En 2020, el Inmujeres informó que fiscalías de 26 entidades habían identificado 796 casos de menores en condición de orfandad por feminicidio durante 2019. La diferencia entre ambos registros refleja las dificultades que durante años han existido para identificar y contabilizar a las víctimas indirectas de estos delitos.
Ahora, el Gobierno de México trabaja en la creación de un Registro Nacional de Niñas, Niños y Adolescentes en Orfandad por Feminicidio. El Sistema Nacional DIF instaló en marzo una mesa interinstitucional para desarrollar este registro, con el objetivo de mejorar la identificación de los menores y facilitar su atención integral y reparación del daño.
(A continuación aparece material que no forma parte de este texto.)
Lemma t_reopen removed bs s2 d : (∀ x, x ∈ removed → removable plans x) → progress removed plans d → bs = map (copied_plan env s h dels plans) plans →
  reindexed s s2 (moved P h) →
  triple env (at_ s2 d) (reopen_active bs next) (λ _ st, ∃ s3 d3, reopened s2 d s3 d3 ∧ at_ s3 d3 st) (on half).
Proof.
  intros Hrem Hpg Hbs Hri. pose proof (pg_half _ _ _ Hpg) as Hhalf. pose proof (nb_next _ _ _ _ _ _ _ Hnb) as Hnx. pose proof (ho_active _ _ Hh) as Ha.
  destruct bs as [|b0 bs]; cbn [reopen_active].
  { symmetry in Hbs. apply map_eq_nil in Hbs. eapply t_post; [apply t_ret|]. intros [] st [_ Hst]. exists s2, d. split; [|done]. split; [done|apply (pg_tmps _ _ _ Hpg)|done|by left]. }
  clear Hbs. destruct (active_log s base h Hs) as (f & Hf & Hfd & Hfs).
  assert (Hfa : dk_log d !! active = Some f) by (rewrite (pg_rest _ _ _ Hpg); [done|by apply not_removed|apply not_made; lia]).
  assert (Hnone : dk_log d !! next = None).
  { rewrite (pg_rest _ _ _ Hpg); [|apply not_removed; [done|lia]|apply not_made; lia]. apply (base_beyond h active); [apply base_logs|lia]. }
  destruct (write_index_ok (moved P h) next active (segmentIndexEntriesLocked s2 active)) as [b Hb].
  { apply (the_history env s busy h active next dels plans Hnb Hh). } { intros item. apply index_entries_items, (ri_streams _ _ _ Hri). }
  set (d1 := with_index d active b). set (d2 := with_log d1 active {| f_data := f_data f; f_synced := length (f_data f) |}).
  pose proof (ri_active _ _ _ Hri) as Hact. pose proof (ri_open _ _ _ Hri) as Hopen. rewrite (so_open _ _ _ Hs) in Hopen.
  assert (Hflush : flushActiveIndexLocked s2 d = (d1, None)).
  { unfold flushActiveIndexLocked. rewrite Hopen, Hact, Hb. by destruct (Z.eqb_spec active 0); [lia|]. }
  assert (Hsync : syncFilesLocked s2 d1 = d2).
  { unfold syncFilesLocked. rewrite Hopen, Hact. unfold log_file. cbn. by rewrite Hfa. }
  assert (H1 : half d1).
  { apply (half_index P h next _ base d); [|done]. intros old new Hc Hi. destruct (po_copies _ _ _ run_plan_ok _ _ Hc). rewrite lookup_insert_ne by lia. done. }
  assert (H2 : half d2) by (by apply (half_sync P h active next _ base run_plan_ok base_logs d1)).
  assert (H3 : half (with_log d2 next empty_file)).
  { apply (half_next P h active next _ base run_plan_ok); [lia| |cbn; by rewrite lookup_insert_ne by lia|done].
    intros old new (p & Hp & <- & <-)%(the_copies_map env s busy h active next dels plans Hnb). by destruct (nb_range _ _ _ _ _ _ _ Hnb p Hp). }
  eapply t_bind.
  { apply t_step; [unfold closeActiveFilesLocked; rewrite Hflush, Hsync; reflexivity|]. unfold close_active_partial. rewrite Hflush. cbn [fst]. rewrite Hsync.
    intros [|[|n]] st [_ Hst]; unfold on; rewrite Hst; done. }
  intros []. eapply t_bind; [apply t_store|]. intros s'. apply t_pure. intros ->. eapply t_bind; [apply t_put|]. intros [].
  eapply t_post; [apply t_step; [reflexivity|]|].
  - intros [|n] st [_ Hst]; unfold on; rewrite Hst; [done|]. cbn [with_active st_activeSegmentID snd]. unfold log_file. cbn.
    rewrite lookup_insert_ne, Hnone by lia. done.
  - intros [] st Hst. eexists _, _. split; [|exact Hst]. unfold openActiveFilesLocked, log_file. cbn. destruct (Z.eqb_spec next 0); [lia|].
    cbn. rewrite lookup_insert_ne, Hnone by lia. split.
    + apply (half_index P h next _ base (with_log d2 next empty_file)); [|done]. intros old new Hc Hi.
      apply (the_copies_map env s busy h active next dels plans Hnb) in Hc as (p & Hp & <- & <-). destruct (nb_range _ _ _ _ _ _ _ Hnb p Hp). by rewrite lookup_insert_ne by lia.
    + apply (pg_tmps _ _ _ Hpg).
    + intros id Hid. cbn. by rewrite !lookup_insert_ne by lia.
    + right. split; [done|]. by exists f.
Qed.

(** *** The end *)

(** What the store and the disk are in the end. *)
Record ends (s3 : Store) (d3 : Disk) : Prop := {
  en_half : half d3;
  en_tmps : no_tmps d3;
  en_index : ∃ s2, reindexed s s2 (moved P h) ∧ st_streams s3 = st_streams s2 ∧ st_idempotency s3 = st_idempotency s2 ∧ st_options s3 = st_options s2;
  en_open : st_open s3 = true;
  en_removed : ∀ id, id ∈ dels ++ map cp_oldSegmentID plans → dk_log d3 !! id = None ∧ dk_index d3 !! id = None;
  en_made : ∀ p, p ∈ plans → (∃ f, dk_log d3 !! cp_newSegmentID p = Some f ∧ complete (copy p) f) ∧ is_Some (dk_index d3 !! cp_newSegmentID p);
  en_active : ∃ f, dk_log d3 !! st_activeSegmentID s3 = Some f ∧ st_activeSegmentBytes s3 = Z.of_nat (length (f_data f));
  en_top : active <= st_activeSegmentID s3 ∧ ∀ id, is_Some (dk_log d3 !! id) → id <= st_activeSegmentID s3;
  en_fresh : active = st_activeSegmentID s3 ∨ (∃ f, dk_log d3 !! active = Some f ∧ f_synced f = length (f_data f)) ∧
    dk_log d3 !! st_activeSegmentID s3 = Some empty_file
}.

Lemma removed_olds x : x ∈ dels ++ map cp_oldSegmentID plans → removable plans x.
Proof. intros [?|(p & Hp & <-)%in_map_elem]%elem_of_app; [by left|]. right. by exists p. Qed.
La medida también está contemplada en la iniciativa de Ley General para Prevenir, Investigar, Sancionar y Reparar el Daño por el Delito de Feminicidio, enviada por la presidenta Claudia Sheinbaum al Congreso en julio. La propuesta establece derechos específicos para las víctimas indirectas y plantea homologar en todo el país la investigación y sanción del feminicidio.
La iniciativa propone penas de 50 a 70 años de prisión y 19 agravantes, además de establecer que las hijas e hijos de las víctimas tengan protección y atención especializada. El proyecto será analizado por el Congreso de la Unión durante el periodo legislativo que inicia en septiembre.
Mientras tanto, la Ciudad de México registró 19 carpetas de investigación por feminicidio entre enero y junio de 2026, frente a 17 durante el mismo periodo de 2025, un aumento de 11.7 por ciento según cifras del Secretaría Ejecutiva del Sistema Nacional de Seguridad Pública.